Tuesday, August 16, 2011
Too Many Slices! (or, my reflections on a busy summer as it ends)
School is looming ever closer, like a thundercloud on the horizon just waiting to drop gallons of busy raindrops on my head. Don't get me wrong; I love school. I love planning, getting creative, making fun activities, being with kids, watching them learn and interact and grow, sharing my life and my love of learning with them. But I don't feel ready this summer. Maybe I worked too hard during summer school this year. Maybe summer school just went too late into the summer. Maybe I did too much optional PD. Maybe I have so many new ideas and too much of this push inside of me (and outside of me, in the form of "accountability" and "merit") to be a better and better and better teacher that I'm stressing myself out. Anyway, I feel like I don't want school to come just yet. Will I be excited and ready to go when it does come? Of course! I love school and I love teaching and I love working hard on something. I just know that when school comes, it's here until next summer, and there's no going back. I will be spending evenings grading and making materials, waking up in the middle of the night with a new lesson idea I just have to write down before I forget, pondering student performance while I'm eating, driving, showering, working out, cooking, hanging out with friends...

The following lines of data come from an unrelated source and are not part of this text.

(** * slash.parallel.worker: the worker side of the parallel test-dispatch protocol

    A shallow embedding of [slash/parallel/worker.py].  The worker talks to
    the master through XML-RPC calls, runs one test at a time and reports
    its result.  Everything the worker does that another party can observe
    (an RPC call, a log record, a sleep, starting or joining the heartbeat
    thread, running a test) is recorded as an [event] of a trace; what the
    outside answers (the master's replies, the outcome of a test run) is
    read from a script. *)

From Stdlib Require Import ZArith List String Ascii Bool Lia DecimalString.
Import ListNotations.
Open Scope string_scope.
Open Scope list_scope.

(** ** Python values and exceptions *)

(** Values that travel on the RPC channel and are compared with [==]. *)
Inductive pyval : Type :=
| PyInt (z : Z)
| PyStr (s : string)
| PyNone.

(** Python's [==] on these values: values of different types are unequal. *)
Definition py_eqb (a b : pyval) : bool :=
  match a, b with
  | PyInt x, PyInt y => Z.eqb x y
  | PyStr x, PyStr y => String.eqb x y
  | PyNone, PyNone => true
  | _, _ => false
  end.

(** The exception classes the worker can meet. *)
Inductive exn : Type :=
| KeyboardInterrupt
| TerminatedException
| IndexError
| TypeError
| AttributeError
| PicklingError
| ConnectionError.

Definition exn_eqb (a b : exn) : bool :=
  match a, b with
  | KeyboardInterrupt, KeyboardInterrupt
  | TerminatedException, TerminatedException
  | IndexError, IndexError
  | TypeError, TypeError
  | AttributeError, AttributeError
  | PicklingError, PicklingError
  | ConnectionError, ConnectionError => true
  | _, _ => false
  end.

(** [isinstance(e, classes)] for a tuple of exception classes. *)
Definition isinstance (e : exn) (classes : list exn) : bool :=
  existsb (exn_eqb e) classes.

(** [l[i]] on a Python list: a negative integer counts from the end, an
    integer out of range raises [IndexError], a value that is not an integer
    raises [TypeError]. *)
Definition py_getitem {A : Type} (l : list A) (i : pyval) : exn + A :=
  match i with
  | PyInt z =>
      let n := Z.of_nat (List.length l) in
      let k := if (z <? 0)%Z then (z + n)%Z else z in
      if ((k <? 0)%Z || (n <=? k)%Z)%bool then inl IndexError
      else match nth_error l (Z.to_nat k) with
           | Some x => inr x
           | None => inl IndexError
           end
  | _ => inl TypeError
  end.

Definition str_of_Z (z : Z) : string := NilZero.string_of_int (Z.to_int z).
Lemma ungroup_loop (l : list string) s :
  let s' :=
    fold_left
      (fun st el =>
         match indexOf (groups (points st el)) (group_id st) with
         | Some i => set_groups el (delete_at i (groups (points st el))) st
         | None => st
         end) l s in
  (group_id s' = group_id s /\ coords s' = coords s
   /\ rotationCenter s' = rotationCenter s
   /\ scaleCenter s' = scaleCenter s
   /\ translationPoints s' = translationPoints s
   /\ rotationPoints s' = rotationPoints s
   /\ scalePoints s' = scalePoints s)
  /\ (forall q, usrCoords (points s' q) = usrCoords (points s q))
  /\ (forall q, ~ In q l -> groups (points s' q) = groups (points s q))
  /\ (NoDup l -> forall el, In el l ->
        groups (points s' el)
        = remove_first (group_id s) (groups (points s el))).
Proof.
  revert s. induction l as [| a r IH]; intros s; simpl.
  - split; [repeat split |]. split; [reflexivity |].
    split; [reflexivity |]. intros _ el [].
  - set (s1 := match indexOf (groups (points s a)) (group_id s) with
               | Some i => set_groups a (delete_at i (groups (points s a))) s
               | None => s
               end).
    destruct (IH s1) as ((Hid & Hco & Hrc & Hsc & Ht & Hr & Hs)
                         & Hu & Hout & Hin).
    assert (Hg : groups (points s1 a)
                 = remove_first (group_id s) (groups (points s a))).
    { destruct (ungroup_turn a s) as [E | [E E']]; fold s1 in E;
        rewrite E; [| now rewrite E'].
      unfold set_groups, store. simpl. now rewrite String.eqb_refl. }
    assert (Ho : forall q, q <> a ->
                   groups (points s1 q) = groups (points s q)).
    { intros q Hq. destruct (ungroup_turn a s) as [E | [E _]]; fold s1 in E;
        rewrite E; [| reflexivity].
      unfold set_groups, store. simpl. apply String.eqb_neq in Hq.
      now rewrite Hq. }
    assert (Hc : forall q, usrCoords (points s1 q) = usrCoords (points s q)).
    { intros q. destruct (ungroup_turn a s) as [E | [E _]]; fold s1 in E;
        rewrite E; [| reflexivity].
      unfold set_groups, store. simpl.
      destruct (String.eqb q a) eqn:Eq; [| reflexivity].
      apply String.eqb_eq in Eq. now subst q. }
    assert (Hf : group_id s1 = group_id s /\ coords s1 = coords s
                 /\ rotationCenter s1 = rotationCenter s
                 /\ scaleCenter s1 = scaleCenter s
                 /\ translationPoints s1 = translationPoints s
                 /\ rotationPoints s1 = rotationPoints s
                 /\ scalePoints s1 = scalePoints s).
    { destruct (ungroup_turn a s) as [E | [E _]]; fold s1 in E;
        rewrite E; repeat split. }
    destruct Hf as (Fid & Fco & Frc & Fsc & Ft & Fr & Fs).
    split; [repeat split; congruence |]. split; [| split].
    + intros q. now rewrite Hu.
    + intros q Hq. rewrite Hout by tauto. apply Ho. intros ->. tauto.
    + intros Hnd el Hel. inversion Hnd as [| x y Ha Hrest]; subst.
      destruct Hel as [<- | Hel].
      * rewrite Hout by assumption. exact Hg.
      * rewrite Hin by assumption. rewrite Fid, Ho; [reflexivity |].
        intros ->. contradiction.
Qed.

The only problem is that I haven't done all the things I wanted to do over the summer, in my "more time"! I haven't organized the house, haven't cleaned the house, haven't tried lots of new dinner recipes, haven't scrapbooked or done anything else with my pictures, haven't organized my ELL materials, haven't spent lots of time with friends... My husband and I still haven't even seen the new Harry Potter movie! And we LOVE Harry Potter! (Although to be fair, that's the fault of bad timing -- it came out right before we left on vacation and then we kind of forgot about it!) It's hard to feel refreshed and ready to start a new year when there are so many things I haven't done!
After looking through my calendar and to-do list, I made a Wordle word cloud to capture how I feel right now. It's not a real cloud, but it does show all the things looming in my mind right now. I guess this is what mid-August is like: "real" school things (like lessons, materials and my room!) are taking over but I'm also still clinging to all the personal, social, and PD things I feel summer should be about.
Although, now that I think about it... I did accomplish a lot this summer. Maybe I should focus on what I have done: I learned about a lot of new tech tools and how I might use them in my teaching, learned a lot about Antarctica with my ELLs and used a class blog for the first time in summer school, starting reading lots of teacher blogs that have already helped me grow tremendously, joined a gym and started exercising regularly with my husband, and started this blog! I also had a fun and relaxing vacation with my husband! We played at lots of band events and became co-chairs of the Active Band committee. I made my first professional presentation, as you know if you read the previous post. I spent some fun times with my family and friends: the zoo, the fair, the Irish Festival, a Brad Paisley concert, and dinners and lunches out. Despite all the busy-ness, I even managed a couple of relaxing, stay-in-my-pjs days too!
So I guess it was a good, productive, fun summer -- maybe too much productive and not quite enough fun, but productive is important too! I think I could be almost ready for school now... it's feeling more like a mysterious new "front" of weather than a thundercloud. I bet it'll bring some sun and a balmy breeze by the time my alarm goes off on Friday morning for our first teacher workday. (Ok, maybe not when my alarm goes off, but at least by the time I'm driving to school!) Until then, I'll be trying to squeeze in some last bits of fun and relaxation. (And just a few of those school things, even though I know they'll be here soon enough anyway!)
P.S. Funny how I wrote a lot for someone who didn't feel like writing! I guess sometimes we all need to give up those excuses and just write anyway! After all, I do love to write... just like I do love to teach!